Closed hconnan closed 5 months ago
@hconnan Chart release v0.9.2 allows using -notifier.blackhole
correctly. Could you check if this release helps in your case?
Hey! Thanks for the quick response!
Could you please release a new version for [victoria-metrics-k8s-stack](https://github.com/VictoriaMetrics/helm-charts/tree/master/charts/victoria-metrics-k8s-stack)
please? I need an updated version for it in order to check if it helps in my case.

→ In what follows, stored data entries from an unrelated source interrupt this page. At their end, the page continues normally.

(* ===== verification/Select.v ===== *)
(** * select(2) and poll(2) (kern/sys_generic.c): the model

    A thread in select or poll asks one file after another with [fo_poll], which
    tells what is ready or records the thread with [selrecord] in the [selinfo] of
    what it waits for.  When nothing was ready the thread sleeps on [selwait],
    unless something happened since it began: then [selwakeup] has cleared
    P_SELECT of the thread or, after a collision, counted [nselcoll] on.

    First the protocol: [selrecord], [selwakeup] and the loop from the label
    [retry], with threads that interleave.  The kernel lock lets one thread scan
    at a time, but interrupts call [selwakeup] between any two steps of a scan.  A
    file is a condition, a number; [sip_of] is the address of the [selinfo] that
    goes with it, and what drivers promise is the step [Event]: conditions become
    true together with a call of [selwakeup] on their [selinfo].

    Then the scans: [selscan] over the bit sets and [pollscan] over the array,
    with the way of the bits from and to the user.

    [nselcoll] counts without bound: to be misled by the [int] of the code, a scan
    would have to see 2^32 collisions. *)

From S2P Require Import Prelude Libkern Descrip FileCalls.
Import Libkern.

Module Select.

Definition P_SELECT : Z := 0x40.
Definition SI_COLL : Z := 0x0001.
Definition POLLIN : Z := 0x0001.
Definition POLLPRI : Z := 0x0002.
Definition POLLOUT : Z := 0x0004.
Definition POLLNVAL : Z := 0x0020.
Definition POLLRDNORM : Z := 0x0040.
Definition POLLWRNORM : Z := POLLOUT.
Definition POLLNOHUP : Z := 0x1000.
Definition INFTIM : Z := -1.
Definition ERESTART : Z := -1.
Definition EINTR : Z := 4.
Definition EWOULDBLOCK : Z := 35.

(** ** The protocol *)

Record selinfo := Selinfo {
  si_selpid : Z;
  si_flags : Z;
}.

(** Where a thread is: not in select; in a scan of [reqs] that began at [ncoll],
    with the conditions [todo] left and [n] found true; or in [tsleep]. *)
Inductive pc : Type :=
| Idle
| Scan (reqs : list Z) (ncoll : Z) (todo : list Z) (n : Z)
| Asleep (reqs : list Z).

(** [p_wchan] says that the wait channel is [selwait]. *)
Record proc := Proc {
  p_flag : Z;
  p_wchan : bool;
  p_pc : pc;
}.

(** [ready] are the conditions that hold, [owed] those that were made true by
    someone who has yet to call [selwakeup]. *)
Record selst := Selst {
  infos : gmap Z selinfo;
  nselcoll : Z;
  procs : gmap Z proc;
  ready : gset Z;
  owed : gset Z;
}.

Definition info (st : selst) (s : Z) : selinfo := default (Selinfo 0 0) (infos st !! s).
Definition set_info (s : Z) (i : selinfo) (st : selst) : selst :=
  Selst (<[s := i]> (infos st)) (nselcoll st) (procs st) (ready st) (owed st).
Definition set_procs (f : gmap Z proc -> gmap Z proc) (st : selst) : selst :=
  Selst (infos st) (nselcoll st) (f (procs st)) (ready st) (owed st).

(** Off the sleep queue. *)
Definition unsleep (p : proc) : proc := Proc (p_flag p) false (p_pc p).

Definition selrecord (st : selst) (mypid s : Z) : selst :=
  let sip := info st s in
  if si_selpid sip =? mypid then st
  else if negb (si_selpid sip =? 0) &&
          match procs st !! si_selpid sip with Some p => p_wchan p | None => false end
  then set_info s (Selinfo (si_selpid sip) (si_flags sip .| SI_COLL)) st
  else set_info s (Selinfo mypid (si_flags sip)) st.

(** A collision: everyone is woken. *)
Definition collision (s : Z) (st : selst) : selst :=
  let sip := info st s in
  Selst (<[s := Selinfo (si_selpid sip) (clear (si_flags sip) SI_COLL)]> (infos st)) (nselcoll st + 1)
    (unsleep <$> procs st) (ready st) (owed st).

Definition selwakeup (st : selst) (s : Z) : selst :=
  let pid := si_selpid (info st s) in
  if pid =? 0 then st
  else
    let st := if has (si_flags (info st s)) SI_COLL then collision s st else st in
    let st := set_info s (Selinfo 0 (si_flags (info st s))) st in
    match procs st !! pid with
    | None => st
    | Some p =>
        if p_wchan p then set_procs <[pid := unsleep p]> st
        else if has (p_flag p) P_SELECT
        then set_procs <[pid := Proc (clear (p_flag p) P_SELECT) (p_wchan p) (p_pc p)]> st
        else st
    end.

Section protocol.
Variable (sip_of : Z -> Z).

(** From [retry] to the scan. *)
Definition retry (st : selst) (pid : Z) (p : proc) (reqs : list Z) : selst :=
  set_procs <[pid := Proc (p_flag p .| P_SELECT) (p_wchan p) (Scan reqs (nselcoll st) reqs 0)]> st.

(** One [fo_poll] of the scan. *)
Definition poll_one (st : selst) (pid : Z) (p : proc) (reqs : list Z) (ncoll c : Z) (todo : list Z) (n : Z)
    : selst :=
  let next n := set_procs <[pid := Proc (p_flag p) (p_wchan p) (Scan reqs ncoll todo n)]> in
  if bool_decide (c ∈ ready st) then next (n + 1) st else next n (selrecord st pid (sip_of c)).

(** From the end of the scan to [tsleep] or back to [retry]; [expired] says that
    the time is over. *)
Definition scan_end (st : selst) (pid : Z) (p : proc) (reqs : list Z) (ncoll n : Z) (expired : bool)
    : selst :=
  let flag := clear (p_flag p) P_SELECT in
  if negb (n =? 0) || expired then set_procs <[pid := Proc flag (p_wchan p) Idle]> st
  else if negb (has (p_flag p) P_SELECT) || negb (nselcoll st =? ncoll) then retry st pid p reqs
  else set_procs <[pid := Proc flag true (Asleep reqs)]> st.

Inductive action : Type :=
| Enter (pid : Z) (reqs : list Z)      (* select or poll is called *)
| Poll (pid : Z)                       (* the next fo_poll *)
| End (pid : Z) (expired : bool)       (* the end of the scan *)
| Resume (pid : Z)                     (* tsleep returns 0 *)
| Interrupt (pid : Z)                  (* tsleep returns an error *)
| Raise (cs : gset Z)                  (* conditions become true, selwakeup is to follow *)
| Event (s : Z) (cs : gset Z)          (* conditions become true, with selwakeup *)
| Quiet (cs : gset Z).                 (* conditions become false *)

Definition act (st : selst) (a : action) : option selst :=
  match a with
  | Enter pid reqs =>
      p ← procs st !! pid;
      match p_pc p with Idle => Some (retry st pid p reqs) | _ => None end
  | Poll pid =>
      p ← procs st !! pid;
      match p_pc p with
      | Scan reqs ncoll (c :: todo) n => Some (poll_one st pid p reqs ncoll c todo n)
      | _ => None
      end
  | End pid expired =>
      p ← procs st !! pid;
      match p_pc p with
      | Scan reqs ncoll [] n => Some (scan_end st pid p reqs ncoll n expired)
      | _ => None
      end
  | Resume pid =>
      p ← procs st !! pid;
      match p_pc p with
      | Asleep reqs => if p_wchan p then None else Some (retry st pid p reqs)
      | _ => None
      end
  | Interrupt pid =>
      p ← procs st !! pid;
      match p_pc p with
      | Asleep _ => Some (set_procs <[pid := Proc (clear (p_flag p) P_SELECT) false Idle]> st)
      | _ => None
      end
  | Raise cs => Some (Selst (infos st) (nselcoll st) (procs st) (ready st ∪ cs) (owed st ∪ cs))
  | Event s cs =>
      let st := selwakeup st s in
      Some (Selst (infos st) (nselcoll st) (procs st) (ready st ∪ cs) (filter (fun c => sip_of c <> s) (owed st)))
  | Quiet cs => Some (Selst (infos st) (nselcoll st) (procs st) (ready st ∖ cs) (owed st))
  end.

End protocol.

(** ** The scans *)

Definition NFDBITS : Z := 32.
Definition howmany (x y : Z) : Z := (x + (y - 1)) / y.
Definition FD_SET (n : Z) (p : list Z) : list Z :=
  alter (fun w => w .| u32 (Z.shiftl 1 (n mod NFDBITS))) (Z.to_nat (n / NFDBITS)) p.
Definition FD_ISSET (n : Z) (p : list Z) : bool :=
  match p !! Z.to_nat (n / NFDBITS) with
  | Some w => has w (u32 (Z.shiftl 1 (n mod NFDBITS)))
  | None => false
  end.

(** An entry of the array of poll(2). *)
Record pollfd := Pollfd {
  fd : Z;
  events : Z;
  revents : Z;
}.

(** What [fo_poll] of a file tells about the events, and what it records. *)
Class PollOps (W : Type) := fo_poll : W -> Descrip.file -> Z -> W * Z.

Section scan.
Context {W : Type} `{!PollOps W}.
Variables (fo_close : Z -> Z) (t : Descrip.filedesc).

(** [fo_poll] on a descriptor that is held meanwhile. *)
Definition poll_fd (st : Descrip.store) (w : W) (d ev : Z) : option (Descrip.store * W * (Z + Z)) :=
  FileCalls.through fo_close st w t d (fun f =>
    let '(w', r) := fo_poll w f ev in Some (f, w', inl r)).

(** The files, the state behind them, the bits to return and how many are set. *)
Definition scan_state : Type := Descrip.store * W * list Z * Z.

(** One descriptor; [inr] is the error. *)
Definition scan_fd (ev d : Z) (s : scan_state) : option (scan_state + Descrip.store * W * Z) :=
  let '(st, w, obits, n) := s in
  r ← poll_fd st w d ev;
  let '(st, w, res) := r in
  Some (match res with
        | inr error => inr (st, w, error)
        | inl rev => inl (if negb (rev =? 0) then (st, w, FD_SET d obits, n + 1) else (st, w, obits, n))
        end).

(** The loop over the bits of a word; [fuel] bounds them. *)
Fixpoint scan_bits (fuel : nat) (ev nfd i bits : Z) (s : scan_state)
    : option (scan_state + Descrip.store * W * Z) :=
  let j := ffs bits in
  if (j =? 0) || (nfd <=? i + (j - 1)) then Some (inl s)
  else
    match fuel with
    | O => None
    | S fuel' =>
        r ← scan_fd ev (i + (j - 1)) s;
        match r with
        | inr e => Some (inr e)
        | inl s => scan_bits fuel' ev nfd i (clear bits (u32 (Z.shiftl 1 (j - 1)))) s
        end
    end.

(** The loop over the words of a set. *)
Fixpoint scan_words (ev nfd i : Z) (ws : list Z) (s : scan_state)
    : option (scan_state + Descrip.store * W * Z) :=
  if nfd <=? i then Some (inl s)
  else
    match ws with
    | [] => None
    | bits :: ws' =>
        r ← scan_bits 32 ev nfd i bits s;
        match r with
        | inr e => Some (inr e)
        | inl s => scan_words ev nfd (i + NFDBITS) ws' s
        end
    end.

Definition sel_flag : list Z := [POLLIN; POLLOUT .| POLLNOHUP; POLLPRI].

(** The loop over the three sets; with the number that are ready the bits of each. *)
Fixpoint scan_sets (nfd : Z) (flags : list Z) (ibits obits : list (list Z)) (st : Descrip.store) (w : W)
    (n : Z) (out : list (list Z)) : option (Descrip.store * W * (Z * list (list Z) + Z)) :=
  match flags, ibits, obits with
  | ev :: flags', ib :: ibits', ob :: obits' =>
      r ← scan_words ev nfd 0 ib (st, w, ob, n);
      match r with
      | inr (st, w, error) => Some (st, w, inr error)
      | inl (st, w, ob, n) => scan_sets nfd flags' ibits' obits' st w n (out ++ [ob])
      end
  | _, _, _ => Some (st, w, inl (n, out))
  end.

Definition selscan (st : Descrip.store) (w : W) (ibits obits : list (list Z)) (nfd : Z) :=
  scan_sets nfd sel_flag ibits obits st w 0 [].

(** One entry of the array: its [revents], and how many are not zero. *)
Definition poll_entry (st : Descrip.store) (w : W) (p : pollfd) (n : Z)
    : option (Descrip.store * W * Z * Z) :=
  if fd p <? 0 then Some (st, w, 0, n)
  else
    r ← poll_fd st w (fd p) (events p);
    let '(st, w, res) := r in
    Some match res with
         | inr _ => (st, w, POLLNVAL, n + 1)
         | inl rev =>
             let rev := wraps 16 rev in (st, w, rev, if negb (rev =? 0) then n + 1 else n)
         end.

Fixpoint pollscan (st : Descrip.store) (w : W) (pl : list pollfd) (n : Z)
    : option (Descrip.store * W * list pollfd * Z) :=
  match pl with
  | [] => Some (st, w, [], n)
  | p :: pl' =>
      r ← poll_entry st w p n;
      let '(st, w, rev, n) := r in
      r ← pollscan st w pl' n;
      let '(st, w, pl', n) := r in
      Some (st, w, Pollfd (fd p) (events p) rev :: pl', n)
  end.

End scan.

(** ** The ends of the calls *)

(** The number of descriptors that [dopselect] looks at, and the words of a set. *)
Definition select_nd (nd : Z) (tab : Descrip.filedesc) : Z :=
  if Descrip.fd_nfiles tab <? nd then Descrip.fd_nfiles tab else nd.
Definition select_words (nd : Z) : Z := howmany nd NFDBITS.

(** A set as it is copied in: zero if the user gave none; [inr] is the error of
    [copyin]. *)
Definition getbits (words : Z) (user : option (list Z + Z)) : list Z + Z :=
  match user with
  | None => inl (replicate (Z.to_nat words) 0)
  | Some r => r
  end.

Definition dopselect_begin (nd : Z) (tab : Descrip.filedesc) (inp oup exp : option (list Z + Z))
    : (Z * list (list Z)) + Z :=
  if nd <? 0 then inr EINVAL
  else
    let nd := select_nd nd tab in
    let words := select_words nd in
    match getbits words inp with
    | inr error => inr error
    | inl ib =>
        match getbits words oup with
        | inr error => inr error
        | inl ob =>
            match getbits words exp with
            | inr error => inr error
            | inl eb => inl (nd, [ib; ob; eb])
            end
        end
    end.

(** The bits before a scan. *)
Definition no_bits (nd : Z) : list (list Z) := replicate 3 (replicate (Z.to_nat (select_words nd)) 0).

(** One [putbits]: [copyout] of a set that the user gave, with its error. *)
Definition putbits (error : Z) (copy : option Z) : Z :=
  match copy with Some error2 => if negb (error2 =? 0) then error2 else error | None => error end.

(** From [done] on: the error, and whether the sets are copied out. *)
Definition dopselect_done (error : Z) (inp oup exp : option Z) : Z * bool :=
  let error := if error =? ERESTART then EINTR else error in
  let error := if error =? EWOULDBLOCK then 0 else error in
  if error =? 0 then (putbits (putbits (putbits error inp) oup) exp, true) else (error, false).

(** The poll routines of devices that are always ready, or never. *)
Definition seltrue (events : Z) : Z := events .& (POLLIN .| POLLOUT .| POLLRDNORM .| POLLWRNORM).
Definition selfalse (events : Z) : Z := 0.

(** The entries of the user after [pollout], which stops at the first error;
    [copyout] tells the error of each. *)
Fixpoint pollout (copyout : nat -> Z) (i : nat) (pl upl : list pollfd) : list pollfd * Z :=
  match pl, upl with
  | p :: pl', u :: upl' =>
      let error := copyout i in
      if negb (error =? 0) then (upl, error)
      else let '(rest, error) := pollout copyout (S i) pl' upl' in
           (Pollfd (fd u) (events u) (revents p) :: rest, error)
  | _, _ => (upl, 0)
  end.

(** [sys_poll]: the time to wait in seconds and nanoseconds, if it is bounded. *)
Definition sys_poll_time (msec : Z) : option (Z * Z) + Z :=
  if msec =? INFTIM then inl None
  else if msec <? 0 then inr EINVAL
  else inl (Some (Z.quot msec 1000, (msec - Z.quot msec 1000 * 1000) * 1000000)).

(** [pl] is what [copyin] gave, or its error; [malloc_ok] whether there was memory
    for the array, where it is not small. *)
Definition doppoll_begin (nfds rlim_cur maxfiles : Z) (malloc_ok : bool) (pl : list pollfd + Z)
    : list pollfd + Z :=
  if Z.min (u32 rlim_cur) (u32 maxfiles) <? nfds then inr EINVAL
  else if (4 <? nfds) && negb malloc_ok then inr EINVAL
  else match pl with
       | inr error => inr error
       | inl pl => inl ((fun p => Pollfd (fd p) (clear (events p) POLLNOHUP) 0) <$> pl)
       end.

(** From [done] on; [cperr] is what [pollout] returns. *)
Definition doppoll_done (error cperr : Z) : Z :=
  if error =? ERESTART then if cperr =? 0 then EINTR else cperr
  else if (error =? EWOULDBLOCK) || (error =? 0) then cperr
  else error.

(** The time left at [now] until [ats], in nanoseconds: none, or the ticks to
    sleep, at most those of a day. *)
Definition sleep_ticks (hz : Z) (tstohz : Z -> Z) (now ats : Z) : option Z :=
  if ats <=? now then None
  else
    let tts := ats - now in
    Some (if 24 * 60 * 60 <? tts / 1000000000 then 24 * 60 * 60 * hz else tstohz tts).

End Select.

EDIT Ok I just saw a new version has been released for victoria-metrics-k8s-stack. Let me check
It does not work. I got this error : failed to init: failed to init notifier: only one of -notifier.blackhole, -notifier.url and -notifier.config flags must be specified
I saw you add a fix but it seems that, somewhere, the vmalert.alertmanager.urls
is set and it's empty by default. With your fix, I still the notifer.url=
parameter. I am not sure the existing condition is enough.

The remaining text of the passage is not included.